(Provided data begins)

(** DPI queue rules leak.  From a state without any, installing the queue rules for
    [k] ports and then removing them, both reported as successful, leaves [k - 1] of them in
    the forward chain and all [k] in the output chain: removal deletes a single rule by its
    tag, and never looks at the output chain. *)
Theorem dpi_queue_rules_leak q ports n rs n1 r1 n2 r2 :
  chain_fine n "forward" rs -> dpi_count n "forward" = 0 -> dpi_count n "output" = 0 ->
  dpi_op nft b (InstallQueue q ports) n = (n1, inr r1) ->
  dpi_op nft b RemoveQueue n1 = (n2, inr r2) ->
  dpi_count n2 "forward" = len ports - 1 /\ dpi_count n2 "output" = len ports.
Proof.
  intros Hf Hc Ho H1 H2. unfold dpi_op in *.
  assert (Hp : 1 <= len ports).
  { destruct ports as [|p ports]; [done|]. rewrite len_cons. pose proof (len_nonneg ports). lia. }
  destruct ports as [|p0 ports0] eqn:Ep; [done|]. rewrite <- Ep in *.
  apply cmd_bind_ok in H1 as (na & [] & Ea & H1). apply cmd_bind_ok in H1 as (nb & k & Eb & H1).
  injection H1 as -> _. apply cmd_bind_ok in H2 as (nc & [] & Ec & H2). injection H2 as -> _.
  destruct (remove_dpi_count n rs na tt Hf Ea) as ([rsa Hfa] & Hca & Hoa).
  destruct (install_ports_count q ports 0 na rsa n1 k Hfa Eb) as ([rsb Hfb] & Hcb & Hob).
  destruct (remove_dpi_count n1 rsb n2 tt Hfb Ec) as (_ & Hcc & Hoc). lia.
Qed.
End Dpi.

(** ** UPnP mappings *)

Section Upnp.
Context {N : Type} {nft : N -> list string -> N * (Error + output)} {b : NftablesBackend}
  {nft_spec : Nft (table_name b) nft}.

(Provided data ends)

> **Assignment**: Pull out every line above that holds the word "ports".

> **Finished task**:
    [k] ports and then removing them, both reported as successful, leaves [k - 1] of them in
Theorem dpi_queue_rules_leak q ports n rs n1 r1 n2 r2 :
  dpi_op nft b (InstallQueue q ports) n = (n1, inr r1) ->
  dpi_count n2 "forward" = len ports - 1 /\ dpi_count n2 "output" = len ports.
  assert (Hp : 1 <= len ports).
  { destruct ports as [|p ports]; [done|]. rewrite len_cons. pose proof (len_nonneg ports). lia. }
  destruct ports as [|p0 ports0] eqn:Ep; [done|]. rewrite <- Ep in *.
  destruct (install_ports_count q ports 0 na rsa n1 k Hfa Eb) as ([rsb Hfb] & Hcb & Hob).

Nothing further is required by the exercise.